Love you, Charles. From me to all of you a big hug in memory of my younger child.
6 thoughts on “Charles would be 27 today, April 26, 2022”
Happy Birthday, young man. Your mom loves you to the moon and back. Hope you are happy wherever you are.
Thank you Danny.
Pretty amazing to see how you just keep loving and learning through this. I do not beleive everything happnes for a reason, but I do believe, from the hardest and most painful things, we get to learn and grow the most, when we are honest, open, willing, and able.
That is such a lovely comment and so true. Thank you Maggie.
A friend posted your blog on LinkedIn and I have to comment.
April 27 is my birthday. While I never planned my parties, my mom made sure there was one, eve when times were tough and tight.
So at 76, I’ll share a bit of my day with you and your son.
I too, have a curious and “arty” mind. It is wored differently which I have come to appreciate but not when I was in high school. It was a daily diet of some form of ridicule at some point during the day. And yet- I knew I was a musician and artist. Math not so much except for geometry which was one place I could have made fun of all my class mates except the btow others that “got it”. It was a shining moment in an otherwise fairly dismal time.
I know so much more now, about myself, about the arts, about life, about what’s next after this upcoming commencement.
This I believe, the 4,000 weeks ,give or take, of this material existence are not for naught.
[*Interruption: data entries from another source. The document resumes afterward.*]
Lemma In_strip c s : In c (strip s) -> In c s.
Proof.
  unfold strip. intros H.
  destruct (lstrip_suffix s) as [p Hp], (rstrip_prefix (lstrip s)) as [q Hq].
  rewrite Hp, Hq, !in_app_iff. auto.
Qed.

Lemma rstrip_cons c s :
  rstrip (c :: s) =
  match rstrip s with
  | [] => if isspace c then [] else [c]
  | r => c :: r
  end.
Proof. reflexivity. Qed.

Lemma rstrip_fixed s : rstrip (rstrip s) = rstrip s.
Proof.
  induction s as [|c s IH]; [reflexivity|].
  rewrite rstrip_cons. destruct (rstrip s) as [|d r] eqn:Hr.
  - destruct (isspace c) eqn:Hc; [reflexivity|]. cbn. now rewrite Hc.
  - rewrite rstrip_cons, IH. reflexivity.
Qed.

Lemma lstrip_head s :
  match lstrip s with [] => True | c :: _ => isspace c = false end.
Proof.
  induction s as [|c s IH]; [exact I|].
  cbn [lstrip]. destruct (isspace c) eqn:Hc; [exact IH|exact Hc].
Qed.

Lemma rstrip_head c s :
  isspace c = false -> exists r, rstrip (c :: s) = c :: r.
Proof.
  intros Hc. cbn [rstrip]. destruct (rstrip s); rewrite ?Hc; eauto.
Qed.

Lemma strip_fixed s : strip (strip s) = strip s.
Proof.
  unfold strip. pose proof (lstrip_head s) as Hh.
  destruct (lstrip s) as [|c w]; [reflexivity|].
  destruct (rstrip_head c w Hh) as [r Hr]. rewrite Hr.
  cbn [lstrip]. rewrite Hh, <- Hr. apply rstrip_fixed.
Qed.

Lemma collapsed_app cls r a b :
  collapsed cls r (a ++ b) = true ->
  collapsed cls r a = true /\ collapsed cls r b = true.
Proof.
  induction a as [|c a IH]; [now split|].
  cbn [app collapsed]. intros [H1 H2]%andb_prop.
  destruct (IH H2) as [Ha Hb]. split; [|exact Hb].
  rewrite Ha, andb_true_r. destruct (cls c); [|reflexivity].
  apply andb_prop in H1 as [-> H1]. destruct a; [reflexivity|exact H1].
Qed.

Lemma collapsed_strip cls r s :
  collapsed cls r s = true -> collapsed cls r (strip s) = true.
Proof.
  unfold strip. intros H.
  destruct (lstrip_suffix s) as [p Hp], (rstrip_prefix (lstrip s)) as [q Hq].
  rewrite Hp in H. apply collapsed_app in H as [_ H].
  rewrite Hq in H. now apply collapsed_app in H as [H _].
Qed.

(** *** The removal of JSON *)

Lemma sub_json_free s : json_free s = true -> sub_json s = s.
Proof.
  unfold sub_json. induction s as [|c s IH]; [reflexivity|].
  cbn [json_free sub_json_from]. intros [H1 H2]%andb_prop.
  destruct (c =? 123); [|f_equal; now apply IH].
  revert H1. destruct (balanced_end 0 s) as [n|]; [|intros _; f_equal; now apply IH].
  cbn [andb]. rewrite bool_decide_eq_true_2 by eauto. discriminate.
Qed.

Lemma is_Some_option_map {A B} (f : A -> B) (o : option A) :
  is_Some (option_map f o) <-> is_Some o.
Proof. destruct o; cbn; split; intros [x H]; eauto; discriminate. Qed.

Lemma balanced_end_braces s : forall d,
  is_Some (balanced_end d s) <-> is_Some (balanced_end d (braces s)).
Proof.
  induction s as [|c s IH]; intros d; [reflexivity|].
  unfold braces, brace. cbn [balanced_end List.filter].
  destruct (c =? 123) eqn:Ho.
  - cbn [orb balanced_end]. rewrite Ho, !is_Some_option_map. apply IH.
  - destruct (c =? 125) eqn:Hc.
    + cbn [orb balanced_end]. rewrite Ho, Hc.
      destruct d; [reflexivity|]. rewrite !is_Some_option_map. apply IH.
    + cbn [orb]. rewrite is_Some_option_map. apply IH.
Qed.

Lemma json_free_braces s : json_free s = json_free (braces s).
Proof.
  induction s as [|c s IH]; [reflexivity|].
  unfold braces, brace. cbn [json_free List.filter].
  destruct (c =? 123) eqn:Ho.
  - cbn [orb json_free]. rewrite Ho, IH. f_equal. f_equal. f_equal.
    apply bool_decide_ext, balanced_end_braces.
  - destruct (c =? 125) eqn:Hc; cbn [orb andb negb json_free];
      rewrite ?Ho; exact IH.
Qed.

Lemma braces_ascii_ignore s : braces (ascii_ignore s) = braces s.
Proof.
  unfold braces, ascii_ignore. induction s as [|c s IH]; [reflexivity|].
  cbn [List.filter]. destruct (c <? 128) eqn:Hc.
  - cbn [List.filter]. now rewrite IH.
  - rewrite IH. unfold brace.
    destruct (N.eqb_spec c 123) as [->|_]; [discriminate|].
    destruct (N.eqb_spec c 125) as [->|_]; [discriminate|reflexivity].
Qed.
What we have done to make the general consciousness clearer and brighter is not bound by our physical selves. When people hope for heaven and seeing loved ones again, I am of the belief that this is within the Great Consciousness. The alternative is futility and a lie.
Why I wrote this to you I have no idea except you and Charles touched me in that consciousness way I believe into.
Best of the best possible wishes to you today.
Thank you Stephen. This was so nice. I appreciate your finding this post and commenting.